Consider the Cost of Your Decisions:
I could have hired someone for $60 to come and clear my driveway, but at this time in my life, it was not worth the money for me to do so. I would not be able to make over $60 for the hour of labor it took to make a path, and I didn’t have to give up a precious resource like time with a dying loved one or hiring a sitter to care for a baby while I shoveled. It made sense to just suck it up and go do it.
However, if I weren’t able to; if it caused me physical or mental harm or the opportunity cost was too great, then I would have definitely hired someone to plow.
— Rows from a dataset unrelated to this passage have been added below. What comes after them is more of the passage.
Definition audit_transition (transition : string) (fault : FaultMsg) (source_id : string)
    (occurred_at_ns : Z) : M unit :=
  if negb (audit_log_ cfg) then mret tt
  else if audit_confirmed_only_ cfg && negb (transition =?ₛ kTransitionConfirmed) then mret tt
  else
    i ← next_env;
    if append_throws i then
      drop_audit;; if audit_fail_closed_ cfg then throw else mret tt
    else
      push_audit (mkAuditEvent (msg_fault_code fault) transition (msg_severity fault)
        (msg_status fault) source_id (msg_description fault) occurred_at_ns).

(** Elapsed steady time against the cooldown, both in double nanoseconds. *)
Definition cooldown_ns : double :=
  f64_mul (snapshot_recapture_cooldown_sec_ cfg) (f64_of_Z 1000000000).
Definition cooled_down (now t : Z) : bool := f64_leb cooldown_ns (f64_of_Z (now - t)).

Definition capture_on_confirm (code : string) : M unit :=
  pool ← read n_pool;
  match pool with
  | None => mret tt
  | Some pool =>
      let cooldown_enabled := SFltb f64_zero (snapshot_recapture_cooldown_sec_ cfg) in
      on_cooldown ←
        (if cooldown_enabled then
           now ← steady_now;
           times ← read n_last_capture_times;
           let times := filter (λ e : string * Z, cooled_down now e.2 = false) times in
           set_last_capture_times times;;
           mret (match times !! code with
                 | Some t => SFltb (f64_of_Z (now - t)) cooldown_ns
                 | None => false
                 end)
         else mret false);
      if on_cooldown : bool then mret tt
      else
        let '(outcome, pool) := enqueue code pool in
        set_pool pool;;
        now ← steady_now;
        times ← read n_last_capture_times;
        match eo_result outcome with
        | kAccepted => when cooldown_enabled (set_last_capture_times (<[code := now]> times))
        | kEvictedOldest =>
            when cooldown_enabled
              (set_last_capture_times
                (match eo_evicted_code outcome with
                 | Some evicted => delete evicted (<[code := now]> times)
                 | None => <[code := now]> times
                 end))
        | kDroppedNewest | kRejectedShuttingDown => mret tt
        end
  end.

(** The correlation of one report; no engine, no muting. *)
Definition correlate (rq : ReportRequest) : M bool :=
  engine ← read n_engine;
  match engine with
  | Some e =>
      if rq_event_type rq =? EVENT_FAILED then
        timestamp ← steady_now; now ← steady_now; now_system ← get_wall_clock_time;
        let '(r, e) := process_fault (rq_fault_code rq) (severity_to_string (rq_severity rq))
                         timestamp now now_system e in
        set_engine e;; mret (pfr_should_mute r)
      else mret false
  | None => mret false
  end.

(** From the updated fault to the events, audit records and captures. *)
Definition announce_report (rq : ReportRequest) (is_new : bool) (status_before : string)
    (event_time : Z) (fault_after : FaultMsg) : M unit :=
  should_mute ← correlate rq;
  let after := msg_status fault_after in
  let first_confirm := is_new && (after =?ₛ STATUS_CONFIRMED) in
  let transition := negb is_new && negb (status_before =?ₛ STATUS_CONFIRMED)
                    && (after =?ₛ STATUS_CONFIRMED) in
  let just_confirmed := first_confirm || transition in
  when (negb should_mute)
    (if just_confirmed then publish_fault_event EVENT_CONFIRMED fault_after []
     else if negb is_new && (after =?ₛ STATUS_CONFIRMED)
     then publish_fault_event EVENT_UPDATED fault_after []
     else mret tt);;
  let just_healed := negb is_new && negb (status_before =?ₛ STATUS_HEALED)
                     && (after =?ₛ STATUS_HEALED) in
  when just_healed (publish_fault_event EVENT_CLEARED fault_after []);;
  when is_new (audit_transition kTransitionOccurred fault_after (rq_source_id rq) event_time);;
  when just_confirmed
    (audit_transition kTransitionConfirmed fault_after (rq_source_id rq) event_time);;
  when just_healed (audit_transition kTransitionHealed fault_after "auto_heal" event_time);;
  when just_confirmed (capture_on_confirm (rq_fault_code rq));;
  let just_prefailed := (is_new && (after =?ₛ STATUS_PREFAILED))
    || (negb is_new && negb (status_before =?ₛ STATUS_PREFAILED) && (after =?ₛ STATUS_PREFAILED)) in
  rosbag ← read n_rosbag;
  when (just_prefailed && bool_decide (is_Some rosbag)) (push_prefailed (rq_fault_code rq)).

(** [false]: the report is rejected. *)
Definition handle_report_fault (rq : ReportRequest) : M bool :=
  if negb (validate_fault_code (rq_fault_code rq) =?ₛ "") then mret false
  else if negb (rq_event_type rq =? EVENT_FAILED) && negb (rq_event_type rq =? EVENT_PASSED)
  then mret false
  else if (rq_event_type rq =? EVENT_FAILED) && negb (is_valid_severity (rq_severity rq))
  then mret false
  else if rq_source_id rq =?ₛ "" then mret false
  else
    fault_before ← query (get_fault (rq_fault_code rq));
    let status_before := from_option msg_status "" fault_before in
    let resolved_config :=
      resolve_config (threshold_resolver_ cfg) (global_config_ cfg) (rq_source_id rq) in
    event_time ← get_wall_clock_time;
    s ← query id;
    let '(is_new, s) := report_fault_event (rq_fault_code rq) (rq_event_type rq) (rq_severity rq)
      (rq_description rq) (rq_source_id rq) event_time resolved_config s in
    set_storage s;;
    fault_after ← query (get_fault (rq_fault_code rq));
    match fault_after with
    | None => mret true
    | Some fault_after =>
        announce_report rq is_new status_before event_time fault_after;; mret true
    end.

Definition call_on_fault_cleared (code : string) : M unit :=
  rosbag ← read n_rosbag;
  match rosbag with
  | None => mret tt
  | Some c =>
      when (deletes_on_clear c) storage_call;;
      s ← read n_storage;
      let '(c, s) := on_fault_cleared code c s in
      set_rosbag c;; set_storage s
  end.

(** The audit record of a cleared fault. *)
Definition audit_cleared (code : string) : M unit :=
  fault ← query (get_fault code);
  match fault with
  | None => mret tt
  | Some f => t ← get_wall_clock_time; audit_transition kTransitionCleared f "clear_service" t
  end.

Definition auto_clear_symptom (code : string) : M unit :=
  s ← query id;
  set_storage (clear_fault code s).2;;
  when (audit_log_ cfg) (audit_cleared code);;
  call_on_fault_cleared code.

Definition correlated_clear (rq : ClearRequest) : M (list string) :=
  engine ← read n_engine;
  match engine with
  | Some e =>
      if cq_skip_correlation_auto_clear rq then mret []
      else let '(codes, e) := process_clear (cq_fault_code rq) e in set_engine e;; mret codes
  | None => mret []
  end.

Definition cleared_message (code : string) (auto_cleared_codes : list string) : string :=
  match auto_cleared_codes with
  | [] => "Fault cleared: " +:+ code
  | _ => "Fault cleared: " +:+ code +:+ " (auto-cleared " +:+ pretty (length auto_cleared_codes)
         +:+ " symptoms)"
  end.

Definition handle_clear_fault (rq : ClearRequest) : M ClearResponse :=
  let code := cq_fault_code rq in
  let error := validate_fault_code code in
  if negb (error =?ₛ "") then mret (mkClearResponse false error [])
  else
    auto_cleared_codes ← correlated_clear rq;
    s ← query id;
    let '(cleared, s) := clear_fault code s in
    set_storage s;;
    if cleared : bool then
      times ← read n_last_capture_times;
      set_last_capture_times (foldl (λ t c, delete c t) (delete code times) auto_cleared_codes);;
      for_each auto_cleared_codes auto_clear_symptom;;
      call_on_fault_cleared code;;
      fault ← query (get_fault code);
      match fault with
      | None => mret tt
      | Some f => publish_fault_event EVENT_CLEARED f auto_cleared_codes;; audit_cleared code
      end;;
      mret (mkClearResponse true (cleared_message code auto_cleared_codes) auto_cleared_codes)
    else mret (mkClearResponse false ("Fault not found: " +:+ code) []).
If you are facing a paper storm, regardless of how the volume of paper got there, you too are likely feeling stuck. You may feel like you are less careful than someone else because it seems like you are the only one who can’t find a bill to pay on time, you have a room of shame with files, you don’t know where to start, and it all seems like so much. If this is you, please give yourself grace and realize that most people have been there at one time or another, because life catches up to all of us at some point. Paper, house cleaning, self-care, etc. are things we feel we should be able to do solo and if they are out of alignment it means we have failed. If you are feeling this way, re-write the sentence! Am I a failure because a foot of snow randomly fell from the sky…no, that’s silly…likewise you are not a failure because a storm hit you and left you with a pile of work that you need to dig out.
Take time to consider your options, your tools, and your abilities. You may find it’s much more affordable to hire an organizer than to keep living with the mess of the storm and trying to do it yourself. If it is more affordable then why not go for it!
If you economically cannot afford an organizer or a system at this time, then consider what options are available to you and create a plan to clear the path, maintain your freedom, and be okay with that until you are able to get to the rest.